▶ AIM OF THE TASK
Quote exactly and only this range of lines in the data below: the line that holds "true /\ st' = st" to the line that holds "(renderable", both included.

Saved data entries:

====

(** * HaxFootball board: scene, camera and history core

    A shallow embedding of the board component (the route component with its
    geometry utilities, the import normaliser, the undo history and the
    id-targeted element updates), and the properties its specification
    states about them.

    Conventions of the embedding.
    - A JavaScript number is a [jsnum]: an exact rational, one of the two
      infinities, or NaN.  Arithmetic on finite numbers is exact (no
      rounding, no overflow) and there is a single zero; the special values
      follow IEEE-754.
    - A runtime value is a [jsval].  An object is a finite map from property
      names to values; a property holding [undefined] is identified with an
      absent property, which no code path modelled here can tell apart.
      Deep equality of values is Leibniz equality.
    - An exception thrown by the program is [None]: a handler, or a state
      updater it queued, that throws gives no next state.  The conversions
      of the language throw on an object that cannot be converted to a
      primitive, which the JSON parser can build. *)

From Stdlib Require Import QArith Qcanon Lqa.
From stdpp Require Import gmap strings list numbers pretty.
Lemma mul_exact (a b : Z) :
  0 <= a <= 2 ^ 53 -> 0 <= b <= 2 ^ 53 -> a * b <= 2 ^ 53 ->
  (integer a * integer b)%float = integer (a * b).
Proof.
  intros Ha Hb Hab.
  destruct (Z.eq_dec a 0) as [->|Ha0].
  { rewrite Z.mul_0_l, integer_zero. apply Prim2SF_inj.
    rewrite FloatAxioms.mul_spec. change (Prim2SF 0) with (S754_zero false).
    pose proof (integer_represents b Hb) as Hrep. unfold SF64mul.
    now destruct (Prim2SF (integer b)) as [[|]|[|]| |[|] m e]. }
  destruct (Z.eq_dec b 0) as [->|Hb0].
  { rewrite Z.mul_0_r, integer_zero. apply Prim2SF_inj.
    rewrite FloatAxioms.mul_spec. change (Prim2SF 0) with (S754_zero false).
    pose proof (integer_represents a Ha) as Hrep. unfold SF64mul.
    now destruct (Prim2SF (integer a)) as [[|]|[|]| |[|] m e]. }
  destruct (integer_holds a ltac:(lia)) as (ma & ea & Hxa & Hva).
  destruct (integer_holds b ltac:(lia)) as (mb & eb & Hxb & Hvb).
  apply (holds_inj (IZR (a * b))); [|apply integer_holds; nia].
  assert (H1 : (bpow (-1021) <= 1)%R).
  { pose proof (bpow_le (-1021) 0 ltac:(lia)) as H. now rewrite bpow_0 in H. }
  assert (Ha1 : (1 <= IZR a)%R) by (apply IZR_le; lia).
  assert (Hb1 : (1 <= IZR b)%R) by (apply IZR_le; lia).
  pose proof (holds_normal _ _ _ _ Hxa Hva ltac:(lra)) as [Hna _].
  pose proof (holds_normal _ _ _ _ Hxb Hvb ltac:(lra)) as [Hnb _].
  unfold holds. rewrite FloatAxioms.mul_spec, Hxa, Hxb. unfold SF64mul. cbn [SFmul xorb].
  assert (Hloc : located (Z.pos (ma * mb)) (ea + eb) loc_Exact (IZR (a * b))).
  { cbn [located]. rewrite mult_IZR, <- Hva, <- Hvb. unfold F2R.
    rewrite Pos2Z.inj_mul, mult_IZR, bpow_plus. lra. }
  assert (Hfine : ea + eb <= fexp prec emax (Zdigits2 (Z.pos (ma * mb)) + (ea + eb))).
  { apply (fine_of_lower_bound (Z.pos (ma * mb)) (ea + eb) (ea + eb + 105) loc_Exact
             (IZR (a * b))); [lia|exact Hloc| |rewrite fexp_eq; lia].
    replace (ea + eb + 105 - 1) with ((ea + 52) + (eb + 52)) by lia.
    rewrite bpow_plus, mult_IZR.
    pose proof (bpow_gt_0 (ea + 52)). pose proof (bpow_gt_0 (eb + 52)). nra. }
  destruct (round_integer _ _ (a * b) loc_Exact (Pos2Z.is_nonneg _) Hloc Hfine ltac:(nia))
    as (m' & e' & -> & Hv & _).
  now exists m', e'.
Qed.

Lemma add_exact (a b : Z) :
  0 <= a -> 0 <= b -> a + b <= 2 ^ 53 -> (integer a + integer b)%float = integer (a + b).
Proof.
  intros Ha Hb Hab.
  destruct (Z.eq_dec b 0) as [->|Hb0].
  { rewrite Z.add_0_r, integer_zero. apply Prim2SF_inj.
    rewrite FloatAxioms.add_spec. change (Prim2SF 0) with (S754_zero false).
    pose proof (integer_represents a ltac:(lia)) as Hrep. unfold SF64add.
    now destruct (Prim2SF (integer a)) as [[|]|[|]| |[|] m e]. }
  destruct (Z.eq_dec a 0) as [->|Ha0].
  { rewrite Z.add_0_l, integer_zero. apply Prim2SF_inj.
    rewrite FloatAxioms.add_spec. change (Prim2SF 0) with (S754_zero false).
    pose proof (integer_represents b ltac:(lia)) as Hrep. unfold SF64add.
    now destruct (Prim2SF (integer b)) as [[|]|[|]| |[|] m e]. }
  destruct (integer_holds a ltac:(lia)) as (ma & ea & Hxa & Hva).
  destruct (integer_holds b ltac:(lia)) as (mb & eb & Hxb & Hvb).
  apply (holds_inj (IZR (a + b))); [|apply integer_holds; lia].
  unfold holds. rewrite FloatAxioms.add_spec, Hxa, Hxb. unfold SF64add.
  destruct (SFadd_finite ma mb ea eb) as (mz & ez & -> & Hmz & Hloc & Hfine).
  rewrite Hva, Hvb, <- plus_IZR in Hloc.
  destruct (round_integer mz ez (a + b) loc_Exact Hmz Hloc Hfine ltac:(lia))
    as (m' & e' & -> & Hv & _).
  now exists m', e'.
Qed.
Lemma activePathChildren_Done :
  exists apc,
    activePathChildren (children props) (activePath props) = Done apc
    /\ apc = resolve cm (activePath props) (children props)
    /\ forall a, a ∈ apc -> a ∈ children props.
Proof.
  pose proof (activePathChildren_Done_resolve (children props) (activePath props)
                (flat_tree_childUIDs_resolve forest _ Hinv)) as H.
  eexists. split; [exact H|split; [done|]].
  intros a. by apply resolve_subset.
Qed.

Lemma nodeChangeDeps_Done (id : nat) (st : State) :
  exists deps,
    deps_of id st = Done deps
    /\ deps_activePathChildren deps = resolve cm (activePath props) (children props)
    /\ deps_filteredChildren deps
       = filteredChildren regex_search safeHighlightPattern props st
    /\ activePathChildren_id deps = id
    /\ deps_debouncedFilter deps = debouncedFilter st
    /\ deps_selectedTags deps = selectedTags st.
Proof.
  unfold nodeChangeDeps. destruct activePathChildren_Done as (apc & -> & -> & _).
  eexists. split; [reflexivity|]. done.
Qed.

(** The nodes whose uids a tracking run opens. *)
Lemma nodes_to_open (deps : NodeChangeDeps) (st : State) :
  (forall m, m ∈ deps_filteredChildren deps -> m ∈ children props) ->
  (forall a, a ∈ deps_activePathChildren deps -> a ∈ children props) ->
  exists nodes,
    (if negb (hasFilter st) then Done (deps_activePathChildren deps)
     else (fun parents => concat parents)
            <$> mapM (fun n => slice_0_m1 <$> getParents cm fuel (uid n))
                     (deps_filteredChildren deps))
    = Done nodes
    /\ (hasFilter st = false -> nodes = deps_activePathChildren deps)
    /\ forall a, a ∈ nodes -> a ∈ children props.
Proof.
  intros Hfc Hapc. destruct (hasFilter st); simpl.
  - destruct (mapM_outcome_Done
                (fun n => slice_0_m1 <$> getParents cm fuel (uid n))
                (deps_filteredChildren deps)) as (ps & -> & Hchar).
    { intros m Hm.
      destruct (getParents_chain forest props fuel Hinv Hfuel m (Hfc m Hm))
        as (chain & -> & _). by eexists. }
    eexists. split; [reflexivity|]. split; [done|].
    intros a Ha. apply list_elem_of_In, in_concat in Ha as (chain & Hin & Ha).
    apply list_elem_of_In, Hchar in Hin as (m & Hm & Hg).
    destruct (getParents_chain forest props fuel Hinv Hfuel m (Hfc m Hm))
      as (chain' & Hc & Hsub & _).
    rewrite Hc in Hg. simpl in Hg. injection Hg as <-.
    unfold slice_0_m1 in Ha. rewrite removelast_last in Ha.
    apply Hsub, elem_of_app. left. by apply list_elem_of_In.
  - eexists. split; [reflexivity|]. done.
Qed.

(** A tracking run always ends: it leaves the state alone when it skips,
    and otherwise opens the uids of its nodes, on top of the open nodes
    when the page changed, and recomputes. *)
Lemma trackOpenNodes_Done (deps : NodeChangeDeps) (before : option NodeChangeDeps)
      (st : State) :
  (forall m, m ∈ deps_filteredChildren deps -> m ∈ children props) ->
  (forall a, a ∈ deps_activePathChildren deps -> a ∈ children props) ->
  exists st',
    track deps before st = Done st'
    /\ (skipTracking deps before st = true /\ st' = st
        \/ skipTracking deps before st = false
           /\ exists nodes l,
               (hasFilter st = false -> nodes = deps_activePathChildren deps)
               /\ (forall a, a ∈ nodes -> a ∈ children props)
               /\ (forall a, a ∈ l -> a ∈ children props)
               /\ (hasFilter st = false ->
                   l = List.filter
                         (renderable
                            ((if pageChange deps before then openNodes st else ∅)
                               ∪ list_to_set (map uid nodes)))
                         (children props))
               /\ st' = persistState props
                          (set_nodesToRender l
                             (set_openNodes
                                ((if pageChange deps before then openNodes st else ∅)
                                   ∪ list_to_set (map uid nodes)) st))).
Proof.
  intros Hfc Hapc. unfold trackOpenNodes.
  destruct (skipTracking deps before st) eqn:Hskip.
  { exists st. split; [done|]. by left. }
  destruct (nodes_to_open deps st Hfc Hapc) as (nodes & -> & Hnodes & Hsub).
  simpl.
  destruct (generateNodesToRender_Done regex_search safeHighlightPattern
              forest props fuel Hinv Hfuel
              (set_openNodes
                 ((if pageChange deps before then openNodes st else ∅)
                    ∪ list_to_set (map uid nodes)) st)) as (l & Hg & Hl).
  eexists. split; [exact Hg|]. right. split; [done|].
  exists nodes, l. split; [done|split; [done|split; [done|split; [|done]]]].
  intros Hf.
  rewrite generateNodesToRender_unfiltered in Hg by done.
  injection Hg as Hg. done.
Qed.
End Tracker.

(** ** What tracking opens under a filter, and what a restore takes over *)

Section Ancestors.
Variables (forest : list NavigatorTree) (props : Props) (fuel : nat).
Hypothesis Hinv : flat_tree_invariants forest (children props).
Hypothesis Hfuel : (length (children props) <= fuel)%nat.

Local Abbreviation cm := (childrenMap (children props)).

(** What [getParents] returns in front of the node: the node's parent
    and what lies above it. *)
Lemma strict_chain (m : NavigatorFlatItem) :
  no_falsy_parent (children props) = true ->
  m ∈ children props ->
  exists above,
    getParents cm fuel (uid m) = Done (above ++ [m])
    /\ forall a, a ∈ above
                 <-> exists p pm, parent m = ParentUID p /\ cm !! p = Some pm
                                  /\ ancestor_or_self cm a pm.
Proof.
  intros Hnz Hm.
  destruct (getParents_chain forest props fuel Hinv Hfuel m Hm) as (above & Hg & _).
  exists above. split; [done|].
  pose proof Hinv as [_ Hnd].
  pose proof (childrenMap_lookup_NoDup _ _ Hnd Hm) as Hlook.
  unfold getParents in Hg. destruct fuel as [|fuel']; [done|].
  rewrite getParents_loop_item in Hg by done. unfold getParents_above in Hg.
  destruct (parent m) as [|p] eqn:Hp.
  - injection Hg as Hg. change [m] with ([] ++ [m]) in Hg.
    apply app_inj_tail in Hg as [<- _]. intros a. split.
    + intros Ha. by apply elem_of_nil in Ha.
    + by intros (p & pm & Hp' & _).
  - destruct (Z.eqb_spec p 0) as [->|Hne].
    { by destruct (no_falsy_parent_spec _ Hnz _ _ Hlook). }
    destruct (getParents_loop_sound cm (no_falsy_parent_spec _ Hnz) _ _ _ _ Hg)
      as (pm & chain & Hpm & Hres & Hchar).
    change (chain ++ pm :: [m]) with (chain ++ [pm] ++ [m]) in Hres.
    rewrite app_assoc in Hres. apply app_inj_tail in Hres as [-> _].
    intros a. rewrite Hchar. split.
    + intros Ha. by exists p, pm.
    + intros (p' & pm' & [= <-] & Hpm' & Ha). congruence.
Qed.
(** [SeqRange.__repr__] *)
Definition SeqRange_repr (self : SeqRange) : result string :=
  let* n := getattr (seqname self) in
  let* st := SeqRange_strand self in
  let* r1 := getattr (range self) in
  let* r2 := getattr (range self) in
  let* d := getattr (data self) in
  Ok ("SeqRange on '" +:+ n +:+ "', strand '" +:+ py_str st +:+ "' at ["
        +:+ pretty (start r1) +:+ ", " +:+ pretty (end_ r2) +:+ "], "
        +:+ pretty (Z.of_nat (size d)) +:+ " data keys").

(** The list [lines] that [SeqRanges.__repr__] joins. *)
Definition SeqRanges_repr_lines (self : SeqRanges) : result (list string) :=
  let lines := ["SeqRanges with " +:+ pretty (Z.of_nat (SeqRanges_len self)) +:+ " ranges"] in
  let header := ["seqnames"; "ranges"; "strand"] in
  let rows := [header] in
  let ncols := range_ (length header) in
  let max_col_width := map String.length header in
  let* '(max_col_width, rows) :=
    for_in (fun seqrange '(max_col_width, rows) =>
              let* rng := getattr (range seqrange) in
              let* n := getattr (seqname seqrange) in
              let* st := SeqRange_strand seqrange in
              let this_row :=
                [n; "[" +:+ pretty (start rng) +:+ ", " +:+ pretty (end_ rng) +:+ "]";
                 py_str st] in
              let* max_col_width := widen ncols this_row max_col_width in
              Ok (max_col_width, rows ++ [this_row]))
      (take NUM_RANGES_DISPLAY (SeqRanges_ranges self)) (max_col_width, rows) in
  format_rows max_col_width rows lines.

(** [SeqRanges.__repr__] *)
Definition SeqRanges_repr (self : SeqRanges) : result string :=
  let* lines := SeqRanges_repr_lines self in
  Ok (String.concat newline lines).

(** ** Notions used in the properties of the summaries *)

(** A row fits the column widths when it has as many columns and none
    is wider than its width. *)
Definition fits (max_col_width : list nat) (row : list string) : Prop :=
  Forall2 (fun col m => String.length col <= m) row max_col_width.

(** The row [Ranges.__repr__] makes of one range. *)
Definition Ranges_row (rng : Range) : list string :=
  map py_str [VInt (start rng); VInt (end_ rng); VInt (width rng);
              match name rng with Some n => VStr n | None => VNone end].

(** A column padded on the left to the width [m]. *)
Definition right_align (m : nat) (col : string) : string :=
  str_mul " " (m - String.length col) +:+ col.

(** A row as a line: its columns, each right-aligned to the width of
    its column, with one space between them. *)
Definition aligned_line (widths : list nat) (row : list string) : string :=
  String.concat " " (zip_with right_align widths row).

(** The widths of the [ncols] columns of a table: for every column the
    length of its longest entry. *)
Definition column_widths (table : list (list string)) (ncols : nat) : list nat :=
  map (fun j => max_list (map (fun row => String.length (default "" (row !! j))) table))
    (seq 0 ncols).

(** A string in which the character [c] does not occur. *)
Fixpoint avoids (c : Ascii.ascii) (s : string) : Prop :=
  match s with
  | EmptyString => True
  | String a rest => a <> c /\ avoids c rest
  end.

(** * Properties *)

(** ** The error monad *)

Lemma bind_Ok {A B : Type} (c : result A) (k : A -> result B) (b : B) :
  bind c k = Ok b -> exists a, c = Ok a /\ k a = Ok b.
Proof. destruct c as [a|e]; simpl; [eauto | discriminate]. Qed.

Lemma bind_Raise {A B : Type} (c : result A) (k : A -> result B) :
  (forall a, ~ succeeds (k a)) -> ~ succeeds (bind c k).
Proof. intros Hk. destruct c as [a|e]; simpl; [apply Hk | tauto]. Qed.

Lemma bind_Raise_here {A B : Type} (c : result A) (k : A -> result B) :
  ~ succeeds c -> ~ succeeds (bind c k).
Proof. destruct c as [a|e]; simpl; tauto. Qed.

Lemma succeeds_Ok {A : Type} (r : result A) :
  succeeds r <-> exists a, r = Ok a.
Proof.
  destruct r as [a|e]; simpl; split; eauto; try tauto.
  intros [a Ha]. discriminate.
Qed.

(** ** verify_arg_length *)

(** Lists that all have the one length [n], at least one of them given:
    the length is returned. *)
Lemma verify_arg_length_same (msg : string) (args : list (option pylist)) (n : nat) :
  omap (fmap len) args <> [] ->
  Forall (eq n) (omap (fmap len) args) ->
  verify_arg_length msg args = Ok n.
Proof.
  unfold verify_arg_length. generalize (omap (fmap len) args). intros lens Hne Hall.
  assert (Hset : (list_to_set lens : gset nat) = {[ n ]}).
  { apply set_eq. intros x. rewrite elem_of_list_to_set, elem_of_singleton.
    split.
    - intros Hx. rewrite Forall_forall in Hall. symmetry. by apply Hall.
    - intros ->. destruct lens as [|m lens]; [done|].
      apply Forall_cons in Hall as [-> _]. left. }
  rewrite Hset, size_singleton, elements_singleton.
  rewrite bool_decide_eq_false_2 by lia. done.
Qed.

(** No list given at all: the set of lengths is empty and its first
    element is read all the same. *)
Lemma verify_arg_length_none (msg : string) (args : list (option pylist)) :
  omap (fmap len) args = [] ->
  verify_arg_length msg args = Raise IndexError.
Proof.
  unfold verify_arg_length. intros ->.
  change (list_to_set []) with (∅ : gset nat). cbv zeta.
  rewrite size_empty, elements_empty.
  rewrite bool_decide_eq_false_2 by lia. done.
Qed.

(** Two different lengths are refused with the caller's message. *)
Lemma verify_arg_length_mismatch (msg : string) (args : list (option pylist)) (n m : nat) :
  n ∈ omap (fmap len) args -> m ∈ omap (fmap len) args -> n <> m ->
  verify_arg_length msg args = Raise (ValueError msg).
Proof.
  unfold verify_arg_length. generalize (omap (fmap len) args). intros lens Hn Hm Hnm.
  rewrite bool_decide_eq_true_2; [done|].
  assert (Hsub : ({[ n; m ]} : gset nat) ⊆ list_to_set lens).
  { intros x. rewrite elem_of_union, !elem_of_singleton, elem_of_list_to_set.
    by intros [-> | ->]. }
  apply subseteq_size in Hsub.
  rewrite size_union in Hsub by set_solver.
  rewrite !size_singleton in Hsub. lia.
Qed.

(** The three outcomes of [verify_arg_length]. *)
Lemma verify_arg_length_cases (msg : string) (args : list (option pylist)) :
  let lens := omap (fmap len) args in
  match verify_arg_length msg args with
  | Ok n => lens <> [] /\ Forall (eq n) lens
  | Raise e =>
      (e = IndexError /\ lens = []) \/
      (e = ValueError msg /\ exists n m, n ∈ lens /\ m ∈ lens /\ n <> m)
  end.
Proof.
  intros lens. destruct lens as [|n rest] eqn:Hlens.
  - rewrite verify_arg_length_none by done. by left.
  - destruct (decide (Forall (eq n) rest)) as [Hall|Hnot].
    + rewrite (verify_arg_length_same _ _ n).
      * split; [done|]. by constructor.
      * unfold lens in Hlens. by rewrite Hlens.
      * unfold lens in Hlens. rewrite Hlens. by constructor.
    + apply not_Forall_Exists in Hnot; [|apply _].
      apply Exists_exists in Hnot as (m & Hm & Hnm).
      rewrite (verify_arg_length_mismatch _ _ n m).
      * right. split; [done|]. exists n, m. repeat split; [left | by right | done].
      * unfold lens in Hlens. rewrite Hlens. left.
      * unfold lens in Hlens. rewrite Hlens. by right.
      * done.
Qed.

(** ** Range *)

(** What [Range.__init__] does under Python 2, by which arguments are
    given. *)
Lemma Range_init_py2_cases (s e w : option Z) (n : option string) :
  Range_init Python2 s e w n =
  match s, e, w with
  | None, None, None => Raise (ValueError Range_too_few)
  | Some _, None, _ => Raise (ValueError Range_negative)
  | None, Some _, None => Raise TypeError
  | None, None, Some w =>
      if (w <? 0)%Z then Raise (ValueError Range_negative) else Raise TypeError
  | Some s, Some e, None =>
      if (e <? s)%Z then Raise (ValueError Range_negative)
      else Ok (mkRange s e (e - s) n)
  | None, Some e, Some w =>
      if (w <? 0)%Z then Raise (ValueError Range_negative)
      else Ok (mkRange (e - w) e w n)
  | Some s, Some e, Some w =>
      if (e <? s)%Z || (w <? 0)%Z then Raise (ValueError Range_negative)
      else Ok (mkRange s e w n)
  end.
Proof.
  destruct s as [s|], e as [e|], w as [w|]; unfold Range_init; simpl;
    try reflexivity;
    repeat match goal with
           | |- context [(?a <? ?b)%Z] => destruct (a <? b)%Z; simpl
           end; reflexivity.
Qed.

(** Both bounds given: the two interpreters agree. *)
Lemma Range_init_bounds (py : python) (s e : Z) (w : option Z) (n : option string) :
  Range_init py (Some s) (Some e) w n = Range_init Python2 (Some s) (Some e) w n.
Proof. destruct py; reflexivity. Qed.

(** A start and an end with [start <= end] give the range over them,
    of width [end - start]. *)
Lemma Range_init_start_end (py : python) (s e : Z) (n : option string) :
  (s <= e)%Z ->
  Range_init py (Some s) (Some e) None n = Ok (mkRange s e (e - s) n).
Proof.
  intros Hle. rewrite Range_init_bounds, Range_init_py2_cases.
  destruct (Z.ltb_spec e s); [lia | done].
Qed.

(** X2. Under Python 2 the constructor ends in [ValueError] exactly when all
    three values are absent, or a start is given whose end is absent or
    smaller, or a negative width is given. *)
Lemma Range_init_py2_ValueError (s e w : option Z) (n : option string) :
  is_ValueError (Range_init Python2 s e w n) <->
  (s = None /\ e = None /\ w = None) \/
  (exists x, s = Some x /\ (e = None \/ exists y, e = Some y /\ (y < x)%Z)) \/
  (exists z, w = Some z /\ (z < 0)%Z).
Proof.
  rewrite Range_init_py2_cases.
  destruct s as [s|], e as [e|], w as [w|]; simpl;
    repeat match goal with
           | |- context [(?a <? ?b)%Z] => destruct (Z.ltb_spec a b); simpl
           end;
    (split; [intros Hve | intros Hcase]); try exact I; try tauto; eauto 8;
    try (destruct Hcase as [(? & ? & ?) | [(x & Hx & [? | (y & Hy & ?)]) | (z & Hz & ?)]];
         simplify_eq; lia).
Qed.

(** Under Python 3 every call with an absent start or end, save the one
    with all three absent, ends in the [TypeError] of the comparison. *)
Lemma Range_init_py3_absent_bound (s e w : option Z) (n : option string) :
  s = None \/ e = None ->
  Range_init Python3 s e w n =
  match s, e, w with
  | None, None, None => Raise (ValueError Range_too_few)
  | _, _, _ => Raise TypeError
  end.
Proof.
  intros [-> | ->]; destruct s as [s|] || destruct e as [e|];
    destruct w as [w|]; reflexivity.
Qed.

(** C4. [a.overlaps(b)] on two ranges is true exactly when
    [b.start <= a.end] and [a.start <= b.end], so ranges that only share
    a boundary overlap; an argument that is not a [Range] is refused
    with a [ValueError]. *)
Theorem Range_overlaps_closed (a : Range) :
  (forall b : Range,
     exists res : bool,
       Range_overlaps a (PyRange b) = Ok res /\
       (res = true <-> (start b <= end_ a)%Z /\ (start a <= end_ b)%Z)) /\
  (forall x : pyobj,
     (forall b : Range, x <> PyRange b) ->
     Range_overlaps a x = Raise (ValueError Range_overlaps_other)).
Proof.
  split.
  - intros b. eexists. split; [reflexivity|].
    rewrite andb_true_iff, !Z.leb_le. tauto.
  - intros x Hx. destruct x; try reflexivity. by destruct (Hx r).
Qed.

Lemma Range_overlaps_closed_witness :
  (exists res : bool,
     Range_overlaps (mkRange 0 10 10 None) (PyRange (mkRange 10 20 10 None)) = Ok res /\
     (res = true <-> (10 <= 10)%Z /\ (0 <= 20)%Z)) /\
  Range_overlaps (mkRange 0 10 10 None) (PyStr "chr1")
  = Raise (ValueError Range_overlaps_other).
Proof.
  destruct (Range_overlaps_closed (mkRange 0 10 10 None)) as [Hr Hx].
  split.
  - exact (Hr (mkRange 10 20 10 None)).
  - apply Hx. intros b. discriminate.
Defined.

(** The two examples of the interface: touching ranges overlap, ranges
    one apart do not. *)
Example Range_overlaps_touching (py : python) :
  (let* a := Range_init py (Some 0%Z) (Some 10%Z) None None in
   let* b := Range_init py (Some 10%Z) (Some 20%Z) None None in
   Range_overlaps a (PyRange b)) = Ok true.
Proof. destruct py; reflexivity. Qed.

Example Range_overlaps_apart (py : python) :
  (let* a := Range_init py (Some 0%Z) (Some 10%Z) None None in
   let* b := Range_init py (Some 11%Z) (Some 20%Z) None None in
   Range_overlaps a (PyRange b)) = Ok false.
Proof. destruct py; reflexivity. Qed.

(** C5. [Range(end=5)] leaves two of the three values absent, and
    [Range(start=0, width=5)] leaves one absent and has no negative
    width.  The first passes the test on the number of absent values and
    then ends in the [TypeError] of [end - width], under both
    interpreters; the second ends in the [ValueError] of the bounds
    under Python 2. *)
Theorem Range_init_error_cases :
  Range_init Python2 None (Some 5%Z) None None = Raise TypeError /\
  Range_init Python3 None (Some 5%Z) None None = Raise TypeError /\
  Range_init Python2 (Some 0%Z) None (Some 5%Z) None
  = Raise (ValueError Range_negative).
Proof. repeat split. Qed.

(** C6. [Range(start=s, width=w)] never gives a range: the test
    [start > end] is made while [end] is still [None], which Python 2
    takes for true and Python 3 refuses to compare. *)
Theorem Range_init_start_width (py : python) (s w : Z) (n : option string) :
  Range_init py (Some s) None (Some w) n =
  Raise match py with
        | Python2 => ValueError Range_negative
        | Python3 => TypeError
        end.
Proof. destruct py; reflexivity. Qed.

====

▶ THE ANSWER
    /\ (skipTracking deps before st = true /\ st' = st
        \/ skipTracking deps before st = false
           /\ exists nodes l,
               (hasFilter st = false -> nodes = deps_activePathChildren deps)
               /\ (forall a, a ∈ nodes -> a ∈ children props)
               /\ (forall a, a ∈ l -> a ∈ children props)
               /\ (hasFilter st = false ->
                   l = List.filter
                         (renderable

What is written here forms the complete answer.